Send Hunger Packing Princeton gears up for its second annual “Friend-Raiser”

Ross Wishnick, chair of the Princeton Human Services Commission, reflected on a meeting held slightly more than one year ago. A number of community influencers were gathered to discuss the availability of resources to community members in need. As the groups, which included such organizations as the food bank and the crisis ministry at Nassau Presbyterian Church, “gathered intelligence,” as Wishnick explained, they came to a startling realization – 12 percent of Princeton’s school population receives free or reduced lunch. The social service term for children receiving free or reduced lunch is referred to as “food insecure.”

“Receiving free and reduced lunches for school happens Monday through Friday, but then what happens? These kids are food insecure during the week, so then what happens on Saturday and Sunday?” Wishnick asked.

He explained that the resulting initiative was to form a group to raise money and “fill the gap.” Working in partnership with the Princeton School Board, the two groups connected with non-profit food bank Mercer Street Friends.

“Coming together with these two organizations was the perfect match to accomplish what we wanted to accomplish,” Wishnick said.

At the time of the partnership, Mercer Street Friends already had a program called “Send Hunger Packing.” The program provided school children with a backpack to take home just before they leave on Fridays for the weekend. The backpack is filled with four supplemental, healthy meals for Saturday and Sunday. Wishnick explained that Send Hunger Packing Princeton’s vision was given a boost due to MSF’s well-established program.

Wishnick called the school system’s involvement “vital, because they are on the front lines.” Additionally, with SHUPP’s funds, the food bank provides two weeks-worth of food at a time that the school then picks up and delivers to the students who opt-in to the program. Last year, about 150 children from pre-kindergarten to fifth grade were signed up for the program, and SHUPP delivered nearly 6,000 packages of food throughout the school year.

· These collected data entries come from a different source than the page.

(** The loop of [Use] ends with the largest fitting number of entries. *)
Lemma use_loop_spec fuel nr slab :
  0 < slab < 2 ^ 20 -> 0 <= nr <= 2 ^ 21 -> nr mod 64 = 0 -> nr * slab <= 2 ^ 21 ->
  nr <= 64 * Z.of_nat fuel ->
  exists nr', use_loop fuel nr slab = Ret nr' /\ 0 <= nr' <= nr /\ nr' mod 64 = 0 /\
    hs nr' + nr' * slab <= kChunkSize /\
    (nr' < nr -> kChunkSize < hs (nr' + 64) + (nr' + 64) * slab).
Proof.
  intros Hs. revert nr. induction fuel as [|fuel IH]; intros nr Hn Hd Hp Hf.
  - assert (nr = 0) as -> by lia. exists 0. cbn [use_loop]. rewrite HeaderSize_hs by done.
    cbn [mbind outcome_bind]. rewrite (proj2 (Z.ltb_ge _ _)) by (rewrite Z.mul_0_l; by vm_compute).
    split_and!; done.
  - cbn [use_loop]. rewrite HeaderSize_hs by (done || lia). cbn [mbind outcome_bind].
    pose proof (hs_bounds nr ltac:(lia)).
    rewrite i32_small by nia. rewrite u64_small by nia.
    destruct (kChunkSize <? hs nr + nr * slab) eqn:E; b2p.
    + assert (64 <= nr).
      { destruct (decide (nr = 0)) as [->|]; [|pose proof (Z.div_mod nr 64 ltac:(lia)); lia].
        change (hs 0) with 24 in E. unfold kChunkSize in E. lia. }
      destruct (IH (nr - 64)) as (nr' & HI & Hr & Hd' & Hfit & Hmax); [lia| |nia|lia|].
      { rewrite <- (Z.mod_add (nr - 64) 1 64) by lia. by replace (nr - 64 + 1 * 64) with nr by lia. }
      exists nr'. split_and!; try done; try lia. intros _.
      destruct (decide (nr' < nr - 64)); [by apply Hmax|].
      replace (nr' + 64) with nr by lia. done.
    + exists nr. split_and!; try done; try lia.
Qed.

Lemma Use_spec c slab :
  0 < slab <= 32767 ->
  exists c', Use c slab = Ret c' /\ used_ok (chunk_id_ c) c' /\ is_used c' = true /\
    slab_size_ c' = slab /\ chunk_id_ c' = chunk_id_ c /\ ones (bitmap_ c') = [].
Proof.
  intros Hs. unfold Use. rewrite (proj2 (Z.eqb_neq slab 0)) by lia.
  rewrite (u64_small slab) by lia.
  pose proof (Z.div_mod kChunkSize slab ltac:(lia)) as Hdm.
  pose proof (Z.mod_pos_bound kChunkSize slab ltac:(lia)) as Hmb.
  set (q := kChunkSize / slab) in *. set (r := kChunkSize mod slab) in *. clearbody r.
  unfold kChunkSize in Hdm.
  assert (Hq : 64 <= q <= 2 ^ 21) by nia.
  rewrite (i32_small q) by lia. rewrite Z.rem_mod_nonneg by lia.
  pose proof (Z.mod_pos_bound q 64 ltac:(lia)). pose proof (Z.div_mod q 64 ltac:(lia)).
  set (nr0 := q - q mod 64).
  assert (Hnr0 : nr0 mod 64 = 0).
  { unfold nr0. replace (q - q mod 64) with (q / 64 * 64) by lia. apply Z.mod_mul. lia. }
  assert (Hq64 : 1 <= q / 64) by (apply Z.div_le_lower_bound; lia).
  destruct (use_loop_spec (Z.to_nat nr0) nr0 slab) as (nr & -> & Hr & Hd & Hfit & Hmax);
    [lia|lia|done|nia|lia|].
  cbn [mbind outcome_bind].
  assert (Hpos : 0 < nr).
  { destruct (decide (nr = 0)) as [->|]; [|lia]. exfalso.
    specialize (Hmax ltac:(lia)). change (hs (0 + 64)) with 32 in Hmax.
    unfold kChunkSize in Hmax. lia. }
  rewrite (proj2 (Z.ltb_lt 0 nr)) by lia. cbn [CHECK mbind outcome_bind].
  destruct (make_Ret nr Hd ltac:(lia)) as [b Hb]. rewrite Hb. cbn [mbind outcome_bind].
  rewrite HeaderSize_hs by (done || lia). cbn [mbind outcome_bind].
  destruct (make_wf nr b ltac:(lia) Hd Hb) as (Hbw & Hn & Ho).
  rewrite Clear_all_make by done.
  eexists. split; [done|]. split_and!; try done. split; [split; cbn; (done || lia)|done|done|].
  cbn [allocated_entries_ bitmap_]. by rewrite Ho.
Qed.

“We don’t need to know the individual recipients. We just need to know this is getting done. We don’t have to do a study to know that if you go to school and you’re hungry, it is going to affect your ability to think and learn, and if you don’t have food over the weekend, you’re not going to be able to do your homework. Our mission is just to lighten the burden,” he said.

This year, Wishnick said the focus is to make the program sustainable. Having started on only Oct. 1 of last year, it is still in the development phase. Lead fundraising for the program came from Princeton University, the Bonner Foundation and the Princeton Theological Seminary. This year’s fundraising goal is $30,000. According to Wishnick, SHUPP’s goal of including sixth, seventh and eighth grade in the program will only be accomplished with about $50,000 per year.

On Sept. 14 at Community Park School, organizers will hold the second annual “Friend-Raiser.” Wishnick explained the concept of a “friend-raiser” as an attempt to raise awareness rather than strictly funds, because “fundraising goes on all year,” he said.

The Sept. 14 event will feature Philadelphia-based celebrity chef Brian Duffy, star of the television show “Bar Rescue.” Duffy will instruct attendees in using common leftover refrigerator food to make something affordable, nutritious and enjoyable.

Another one of Wishnick’s plans for the future? “We’d like to figure out how to feed children over longer vacations such as winter and summer break,” he said. “As my first real venture leading this type of thing, it has really been a remarkable experience in the generosity of the community.”